The findings, published Wednesday, Feb. 25 in the journal PLOS ONEshine a light on an important new reservoir in the western United States for the corkscrew-shaped bacterium, Borrelia burgdorferi, responsible for Lyme disease. Wood rats, western gray squirrels and other small mammals have been identified in previous studies as wildlife hosts of the Lyme disease spirochete bacterium in California, but fewer studies have looked at the role of birds as reservoirs.

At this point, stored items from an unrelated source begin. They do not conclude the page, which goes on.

(** The first statements of [readIndex] when the pointer does not fit the
    signed offset type: [fseek] refuses it and the stream stays where the
    read of the pointer left it. *)
Lemma readIndex_prefix_refused {B : Type} (k : M B) l pointer rest :
  mIndex l = ∅ ->
  0 <= f_pos (mStream l) ->
  2 ^ 63 <= pointer < 2 ^ 64 ->
  remaining (mStream l) = (Some <$> be_encode 8 pointer) ++ rest ->
  (sz ← mIndex_size;
   assert_ (sz =? 0);;
   pos ← mStream_getBe64;
   fseek_mStream (to_int64 pos);;
   k) ndebug l = k ndebug (behind_pointer l pointer) /\
  remaining (mStream (behind_pointer l pointer)) = rest.
Proof.
  intros Hm Hp Hptr Hr.
  destruct (mStream_getBe64_encoded ndebug l pointer rest Hp ltac:(lia) Hr) as [E1 Hr1].
  split; [|exact Hr1].
  assert (E0 : mIndex_size ndebug l = Returns 0 l).
  { unfold mIndex_size. by rewrite Hm, map_size_empty. }
  rewrite (bind_returns _ _ _ _ _ _ E0).
  assert (Ea : assert_ (0 =? 0) ndebug l = Returns tt l).
  { unfold assert_. by rewrite orb_true_r. }
  rewrite (bind_returns _ _ _ _ _ _ Ea), (bind_returns _ _ _ _ _ _ E1).
  destruct (to_int64_negative pointer Hptr) as [-> Hneg].
  erewrite bind_returns; [reflexivity|].
  unfold fseek_mStream. cbn [with_stream mStream].
  rewrite fseek_refused by lia.
  unfold behind_pointer, with_stream. cbn. by rewrite <- app_assoc.
Qed.

End SectionIO.

(** X1 (the reads of [start]).  On a stream that presents a well-formed
    index section of version 1, [start] on a new loader issues exactly
    these stream operations, in this order: the read of the 8-byte
    pointer, the seek to the section, the reads of version and count, and
    for each record the read of its 4-byte id and of its 8-byte offset,
    one behind the other.  It leaves the stream right behind the last
    record, with the end-of-file indicator clear and the cells and the
    error indicator as they were: nothing outside the pointer and the
    section is read. *)
Theorem start_reads_section_only (ndebug : bool) (f : FILE) (indexPos : Z) (recs : list (Z * Z)) :
  index_section_at f indexPos (encode_index 1 recs) ->
  records_fit recs ->
  exists l',
    start ndebug (TextureLoader_new f) = Returns true l' /\
    ioLog l' = EvRead 8 (f_pos f) :: EvSeek indexPos
                 :: EvRead 4 indexPos :: EvRead 4 (indexPos + 4)
                 :: record_reads (indexPos + 8) (length recs) /\
    mStream l' = {| f_cells := f_cells f;
                    f_pos := indexPos + 8 + 12 * Z.of_nat (length recs);
                    f_eof := false; f_err := f_err f |}.
Proof.
  intros Hsec Hfit. pose proof Hsec as (_ & Hi & _).
  rewrite start_first by done. unfold readIndex.
  edestruct (readIndex_prefix ndebug (B := bool)) as [-> Hr]; [|exact Hsec|]; [done|].
  set (l0 := at_section (with_started (TextureLoader_new f) true) indexPos) in *.
  destruct (readIndex_tail ndebug l0 recs _ ltac:(simpl; lia) Hfit Hr)
    as (l' & -> & _ & _ & _ & Hlog & Hst).
  exists l'. split; [done|]. split; [exact Hlog|].
  rewrite Hst. unfold advance. cbn. f_equal. lia.
Qed.
(** X26.  The session of a kernel.  When [drgn_program_init_core_dump], or
    [drgn_program_init_kernel], which is the same on /proc/kcore, returns
    NULL, then either the allocation of the file segments had failed and
    the program structure is as it was, or the program is a kernel
    session: the symbol index calls the kernel hook, the kernel flag is
    set, the release fits its 64 bytes and the KASLR offset is a 64-bit
    value, the cleanup stack holds, from its top, the cleanups of the
    DWARF type cache, the DWARF index, the file segments and the
    descriptor, and the descriptor has not been closed. *)
Theorem core_dump_bootstrap_success_state (env : bootstrap_env)
    (path' : string) (prog : drgn_program) (heap : alloc_oracle)
    (r : bootstrap_result) :
  r = drgn_program_init_core_dump env path' prog heap
  \/ r = drgn_program_init_kernel env prog heap ->
  br_status r = Ok ->
  (br_dsindex r = None /\ br_prog r = prog /\ fst (alloc heap) = false)
  \/ (br_dsindex r
      = Some (mk_dsindex (Some (env_prog env)) (Some hook_kernel))
      /\ flags (br_prog r) = DRGN_PROGRAM_IS_LINUX_KERNEL
      /\ vmcoreinfo_fits (prog_vmcoreinfo (br_prog r))
      /\ map cb (cleanup (br_prog r))
         = [cleanup_dwarf_type_cache; cleanup_dwarf_index; cleanup_free;
            cleanup_fd]
      /\ files_closed (br_events r) = []).
Proof.
  intros [-> | ->].
  - apply init_core_dump_success.
  - apply (init_core_dump_success env "/proc/kcore").
Qed.
(** C4, amended. Every request that reaches the [POST /chatbot] handler with
    a [message] that has a string conversion is answered exactly once and
    with status 200, whether the remote call is fulfilled, is rejected, or is
    fulfilled with something the bridge cannot read. *)
Theorem chatbot_status_200_when_message_prints
    (body message : value) (text : string) (outcome : settled) (w : World) :
  get_prop body "message" = Normal message ->
  to_str message = Normal text ->
  map status (sent_since w (route (chatbot_handler body outcome) w)) = [200%Z].
Proof.
  intros Hmsg Htext.
  unfold route, sent_since.
  rewrite (chatbot_handler_run _ _ _ _ _ _ _ Hmsg Htext). simpl.
  destruct (endpoint_answer_cases outcome) as [[p ->] _].
  rewrite skipn_length_app. reflexivity.
Qed.


(** C6. In every sequential run of requests, the outbound requests are those
    the bridge builds for the requests' own messages, one for each request
    whose message can be read and printed, and every one of them carries the
    same session: the path built at start-up from the fixed session id
    ["987654"], whatever the messages and whatever the remote service
    answered before. *)
Theorem session_shared_across_requests
    (requests : list (value * settled)) (w : World) :
  calls_since w (serve requests w)
  = flat_map (fun r => requests_built botRequest (fst r)) requests
  /\ Forall (fun call => get_prop call "session"
                         = Normal (JStr (client_sessionPath projectId "987654")))
            (calls_since w (serve requests w)).
Proof.
  assert (Hcalls : calls_since w (serve requests w)
                   = flat_map (fun r => requests_built botRequest (fst r)) requests).
  { unfold calls_since.
    destruct (serve_effects projectId client_sessionPath requests w) as [-> _].
    apply skipn_length_app. }
  split; [exact Hcalls|].
  rewrite Hcalls. apply Forall_forall. intros call Hin.
  apply in_flat_map in Hin. destruct Hin as [r [_ Hin]].
  unfold requests_built in Hin.
  destruct (get_prop (fst r) "message") as [m |]; [| contradiction].
  destruct (printable m); [| contradiction].
  destruct Hin as [<- | []]. reflexivity.
Qed.

(** C8. A body whose [message] is the empty string, or that has no
    [message] at all (it then reads as [undefined]), is not rejected: the
    endpoint calls the bridge, the outbound request's
    [queryInput.text.text] is that very value, and the answer has status
    200. *)
Theorem empty_or_missing_message_passes_through
    (body message : value) (outcome : settled) (w : World) :
  get_prop body "message" = Normal message ->
  message = JStr "" \/ message = JUndefined ->
  exists request,
    new_calls (chatbot_handler body outcome) w = [request]
    /\ request_text request = Normal message
    /\ map status (sent_since w (route (chatbot_handler body outcome) w)) = [200%Z].
Proof.
  intros Hmsg Hcase. exists (botRequest message).
  assert (Htext : exists text, to_str message = Normal text)
    by (destruct Hcase as [-> | ->]; eexists; reflexivity).
  destruct Htext as [text Htext].
  unfold new_calls, calls_since, exec, route, sent_since.
  rewrite (chatbot_handler_run _ _ _ _ _ _ _ Hmsg Htext). simpl.
  destruct (endpoint_answer_cases outcome) as [[p ->] _].
  rewrite !skipn_length_app. repeat split; reflexivity.
Qed.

“The role of birds in the maintenance of Lyme disease bacteria in California is poorly understood,” said study lead author Erica Newman, a UC Berkeley Ph.D. student in the Energy and Resources Group and the Department of Environmental Science, Policy and Management. “This is the most extensive study of the role of birds in Lyme disease ecology in the western United States, and the first to consider the diversity of bird species, their behaviors and their habitats in identifying which birds are truly the most important as carriers.”

Moreover, the birds in the study that were found to be important hosts of Lyme disease bacteria, such as American robins, dark-eyed juncos and golden-crowned sparrows, are coincidentally ones that are commonly found in suburban environments.